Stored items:
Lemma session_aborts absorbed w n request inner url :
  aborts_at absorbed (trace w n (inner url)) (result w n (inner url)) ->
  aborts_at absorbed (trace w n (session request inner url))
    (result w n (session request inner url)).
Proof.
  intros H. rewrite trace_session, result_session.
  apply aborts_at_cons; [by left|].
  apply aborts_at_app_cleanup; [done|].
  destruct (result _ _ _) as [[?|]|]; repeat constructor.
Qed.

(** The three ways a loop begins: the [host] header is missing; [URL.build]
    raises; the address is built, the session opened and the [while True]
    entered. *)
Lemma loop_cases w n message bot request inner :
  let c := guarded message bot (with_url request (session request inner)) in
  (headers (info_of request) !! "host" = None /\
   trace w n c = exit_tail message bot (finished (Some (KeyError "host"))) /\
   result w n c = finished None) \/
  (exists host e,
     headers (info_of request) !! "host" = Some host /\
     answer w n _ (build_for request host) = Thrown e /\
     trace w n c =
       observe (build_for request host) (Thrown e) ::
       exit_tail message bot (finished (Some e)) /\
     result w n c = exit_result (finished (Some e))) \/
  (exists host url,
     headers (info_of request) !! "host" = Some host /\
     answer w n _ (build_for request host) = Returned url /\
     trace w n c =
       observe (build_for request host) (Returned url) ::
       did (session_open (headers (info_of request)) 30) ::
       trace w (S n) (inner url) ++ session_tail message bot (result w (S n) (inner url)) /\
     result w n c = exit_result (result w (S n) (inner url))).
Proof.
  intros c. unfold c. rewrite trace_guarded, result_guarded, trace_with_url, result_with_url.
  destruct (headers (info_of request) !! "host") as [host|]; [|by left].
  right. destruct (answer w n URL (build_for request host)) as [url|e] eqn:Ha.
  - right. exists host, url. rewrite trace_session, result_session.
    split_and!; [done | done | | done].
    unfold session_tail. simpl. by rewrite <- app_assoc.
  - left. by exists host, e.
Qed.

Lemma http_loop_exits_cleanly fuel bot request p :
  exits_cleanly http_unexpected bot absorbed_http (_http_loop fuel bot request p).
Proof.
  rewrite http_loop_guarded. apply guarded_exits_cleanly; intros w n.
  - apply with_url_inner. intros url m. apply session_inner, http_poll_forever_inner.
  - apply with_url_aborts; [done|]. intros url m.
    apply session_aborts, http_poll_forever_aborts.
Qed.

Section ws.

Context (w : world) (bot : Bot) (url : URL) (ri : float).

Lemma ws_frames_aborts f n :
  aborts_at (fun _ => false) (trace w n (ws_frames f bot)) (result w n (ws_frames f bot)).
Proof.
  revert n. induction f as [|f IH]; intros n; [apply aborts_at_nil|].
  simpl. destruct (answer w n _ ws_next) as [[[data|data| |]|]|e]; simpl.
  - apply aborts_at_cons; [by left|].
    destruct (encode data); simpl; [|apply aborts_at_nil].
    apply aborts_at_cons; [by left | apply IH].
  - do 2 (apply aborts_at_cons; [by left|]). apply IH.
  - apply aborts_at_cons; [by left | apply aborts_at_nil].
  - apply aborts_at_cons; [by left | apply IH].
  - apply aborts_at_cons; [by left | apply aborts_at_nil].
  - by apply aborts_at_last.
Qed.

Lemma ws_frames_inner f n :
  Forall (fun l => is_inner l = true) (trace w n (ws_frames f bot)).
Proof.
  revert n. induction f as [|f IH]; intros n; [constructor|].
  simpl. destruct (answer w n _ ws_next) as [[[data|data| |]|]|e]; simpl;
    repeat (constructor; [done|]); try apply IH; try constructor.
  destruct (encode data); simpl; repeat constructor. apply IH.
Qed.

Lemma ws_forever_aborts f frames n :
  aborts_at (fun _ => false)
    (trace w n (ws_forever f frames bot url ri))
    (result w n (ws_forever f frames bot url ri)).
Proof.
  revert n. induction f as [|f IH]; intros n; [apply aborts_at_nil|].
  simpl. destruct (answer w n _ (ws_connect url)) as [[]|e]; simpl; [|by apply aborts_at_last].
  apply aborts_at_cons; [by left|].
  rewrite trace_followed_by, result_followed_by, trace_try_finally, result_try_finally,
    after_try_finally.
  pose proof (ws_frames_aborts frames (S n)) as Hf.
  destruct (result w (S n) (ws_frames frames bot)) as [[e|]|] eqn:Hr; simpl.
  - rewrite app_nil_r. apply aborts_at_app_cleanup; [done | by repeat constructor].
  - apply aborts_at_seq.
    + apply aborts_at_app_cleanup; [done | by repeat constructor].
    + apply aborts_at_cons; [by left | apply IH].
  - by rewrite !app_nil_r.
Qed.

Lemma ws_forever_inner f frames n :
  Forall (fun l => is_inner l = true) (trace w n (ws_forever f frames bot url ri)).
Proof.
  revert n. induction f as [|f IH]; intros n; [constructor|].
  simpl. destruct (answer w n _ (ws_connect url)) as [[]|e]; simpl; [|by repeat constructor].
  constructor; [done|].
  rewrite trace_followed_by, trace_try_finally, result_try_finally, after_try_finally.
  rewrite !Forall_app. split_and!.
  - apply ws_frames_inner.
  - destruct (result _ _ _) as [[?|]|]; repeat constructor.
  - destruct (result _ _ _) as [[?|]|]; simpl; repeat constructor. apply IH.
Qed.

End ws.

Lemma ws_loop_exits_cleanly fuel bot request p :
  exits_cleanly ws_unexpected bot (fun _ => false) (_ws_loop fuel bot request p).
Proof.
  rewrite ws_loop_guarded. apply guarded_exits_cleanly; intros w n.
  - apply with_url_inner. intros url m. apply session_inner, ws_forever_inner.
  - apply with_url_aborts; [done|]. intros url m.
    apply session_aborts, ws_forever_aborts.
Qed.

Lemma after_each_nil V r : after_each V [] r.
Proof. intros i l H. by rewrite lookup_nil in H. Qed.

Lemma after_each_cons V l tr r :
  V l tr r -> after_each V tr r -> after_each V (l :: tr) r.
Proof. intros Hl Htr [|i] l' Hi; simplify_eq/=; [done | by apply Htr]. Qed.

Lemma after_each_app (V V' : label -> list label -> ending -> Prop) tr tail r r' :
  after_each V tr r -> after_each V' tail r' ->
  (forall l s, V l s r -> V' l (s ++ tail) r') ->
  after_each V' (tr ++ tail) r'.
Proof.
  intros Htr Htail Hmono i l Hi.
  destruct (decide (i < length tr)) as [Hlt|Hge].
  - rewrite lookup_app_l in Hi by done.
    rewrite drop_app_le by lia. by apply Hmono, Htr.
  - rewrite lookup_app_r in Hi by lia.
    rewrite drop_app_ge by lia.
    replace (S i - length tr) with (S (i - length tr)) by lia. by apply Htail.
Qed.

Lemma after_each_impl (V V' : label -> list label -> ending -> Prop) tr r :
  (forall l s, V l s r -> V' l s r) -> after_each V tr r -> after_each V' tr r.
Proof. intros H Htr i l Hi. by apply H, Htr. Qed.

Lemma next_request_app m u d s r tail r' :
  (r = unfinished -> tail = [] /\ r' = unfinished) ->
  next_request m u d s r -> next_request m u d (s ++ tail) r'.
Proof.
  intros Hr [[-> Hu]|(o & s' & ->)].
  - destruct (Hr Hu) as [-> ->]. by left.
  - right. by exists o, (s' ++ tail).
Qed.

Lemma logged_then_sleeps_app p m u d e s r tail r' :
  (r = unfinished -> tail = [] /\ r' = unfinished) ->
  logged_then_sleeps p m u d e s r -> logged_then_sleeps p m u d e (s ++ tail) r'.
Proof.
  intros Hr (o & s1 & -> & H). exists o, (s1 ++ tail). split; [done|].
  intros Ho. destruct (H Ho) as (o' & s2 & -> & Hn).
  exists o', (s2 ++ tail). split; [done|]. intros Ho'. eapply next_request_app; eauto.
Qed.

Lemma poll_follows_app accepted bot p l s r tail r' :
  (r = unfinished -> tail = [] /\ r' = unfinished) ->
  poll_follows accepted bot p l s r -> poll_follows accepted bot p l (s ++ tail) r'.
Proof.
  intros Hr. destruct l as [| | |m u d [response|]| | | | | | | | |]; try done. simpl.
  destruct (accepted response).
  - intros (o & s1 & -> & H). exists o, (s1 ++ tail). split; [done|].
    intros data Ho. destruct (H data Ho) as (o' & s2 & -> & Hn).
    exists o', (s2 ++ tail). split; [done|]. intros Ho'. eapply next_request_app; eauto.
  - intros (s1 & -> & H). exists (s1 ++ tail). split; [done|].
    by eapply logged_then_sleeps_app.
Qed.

* * *

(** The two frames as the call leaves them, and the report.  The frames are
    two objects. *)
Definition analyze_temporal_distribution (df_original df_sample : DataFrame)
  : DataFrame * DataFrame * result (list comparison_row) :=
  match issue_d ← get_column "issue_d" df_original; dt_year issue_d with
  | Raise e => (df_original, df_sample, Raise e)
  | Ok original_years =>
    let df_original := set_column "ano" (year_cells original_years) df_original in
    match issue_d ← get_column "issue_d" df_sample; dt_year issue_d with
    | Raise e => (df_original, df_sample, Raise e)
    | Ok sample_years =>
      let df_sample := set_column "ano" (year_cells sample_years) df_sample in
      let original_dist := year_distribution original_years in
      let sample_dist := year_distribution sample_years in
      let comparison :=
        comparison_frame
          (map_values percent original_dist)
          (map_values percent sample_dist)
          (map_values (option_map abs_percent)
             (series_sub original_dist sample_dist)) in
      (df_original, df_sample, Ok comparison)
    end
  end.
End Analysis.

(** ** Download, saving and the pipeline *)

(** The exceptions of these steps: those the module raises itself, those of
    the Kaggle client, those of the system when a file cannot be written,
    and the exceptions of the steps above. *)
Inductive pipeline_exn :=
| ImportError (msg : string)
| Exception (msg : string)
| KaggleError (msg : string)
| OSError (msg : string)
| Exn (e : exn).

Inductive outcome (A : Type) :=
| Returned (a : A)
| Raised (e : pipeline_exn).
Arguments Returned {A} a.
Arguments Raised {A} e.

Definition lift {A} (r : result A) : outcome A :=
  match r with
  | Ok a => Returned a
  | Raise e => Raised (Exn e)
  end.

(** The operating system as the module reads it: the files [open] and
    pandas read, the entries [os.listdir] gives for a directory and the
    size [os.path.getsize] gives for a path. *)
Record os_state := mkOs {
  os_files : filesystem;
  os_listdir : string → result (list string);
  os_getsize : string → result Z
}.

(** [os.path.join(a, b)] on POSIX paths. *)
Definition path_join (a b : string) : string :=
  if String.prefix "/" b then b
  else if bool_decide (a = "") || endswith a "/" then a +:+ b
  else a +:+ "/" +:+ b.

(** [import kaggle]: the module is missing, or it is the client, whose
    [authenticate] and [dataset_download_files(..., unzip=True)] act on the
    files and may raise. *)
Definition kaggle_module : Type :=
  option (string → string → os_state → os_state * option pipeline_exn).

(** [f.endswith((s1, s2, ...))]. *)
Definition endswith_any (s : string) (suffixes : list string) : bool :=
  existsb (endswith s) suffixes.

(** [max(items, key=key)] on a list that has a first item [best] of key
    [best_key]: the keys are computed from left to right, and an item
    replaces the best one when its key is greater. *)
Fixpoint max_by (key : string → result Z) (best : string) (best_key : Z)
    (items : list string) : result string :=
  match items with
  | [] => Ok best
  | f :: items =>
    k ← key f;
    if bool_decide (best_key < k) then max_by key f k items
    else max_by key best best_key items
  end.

▶ _Problem details_
Considering only lines of the records that hold the string "client", state how many there are and nothing else.

▶ _Answer area_
2